> [Directions for this task]: Find and copy each line of the records where the string "Some" shows up.

> [Material for this exercise]:
(** X7: [BM_Polymorphic] in closed form, in binary64 with any libm.  For
    every iteration count the benchmark function returns.  Per
    repetition the electric car runs the kernel at speed [42.5] and its
    brake then recovers [36.125]; the gas car runs the kernel at
    [47.5]; the total gains the two works as they are before the
    brakes; and the state handed back is the report of that total.  The
    objects keep their dynamic types. *)
Theorem Polymorphic_benchmark_closed_form :
  forall (m : Libm) (to_string : float -> string) (state : State.t (D := IEEE m)),
    let wwt := iterate (Polymorphic_step m) (0%float, 0%float, 0%float)
                 (Z.to_nat (State.iterations state) * 10) in
    exists (st : BM_Polymorphic.locals (D := IEEE m)) (pe pg : PolyVehicle.t (D := IEEE m)),
      BM_Polymorphic.run (State.iterations state) = Some st
      /\ BM_Polymorphic.vehicles_0 st = Vehicle.Electric pe
      /\ BM_Polymorphic.vehicles_1 st = Vehicle.Gas pg
      /\ PolyVehicle.getWork pe = wwt.1.1
      /\ PolyVehicle.getWork pg = wwt.1.2
      /\ BM_Polymorphic.total_work st = wwt.2
      /\ BM_Polymorphic_function (D := IEEE m) to_string state
         = Some (reportStats (D := IEEE m) to_string state wwt.2).
Proof.
  intros m to_string state wwt.
  destruct (Polymorphic_run_closed_form m (State.iterations state))
    as (st & Hrun & pe & pg & H0 & H1 & _ & He & _ & _ & Hg & _ & Ht).
  exists st, pe, pg. fold wwt in He, Hg, Ht.
  split; [done|]. split; [done|]. split; [done|]. split; [done|]. split; [done|].
  split; [done|].
  unfold BM_Polymorphic_function. rewrite Hrun. cbn [mbind option_bind].
  by rewrite Ht.
Qed.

> [Response area]:
      BM_Polymorphic.run (State.iterations state) = Some st
         = Some (reportStats (D := IEEE m) to_string state wwt.2).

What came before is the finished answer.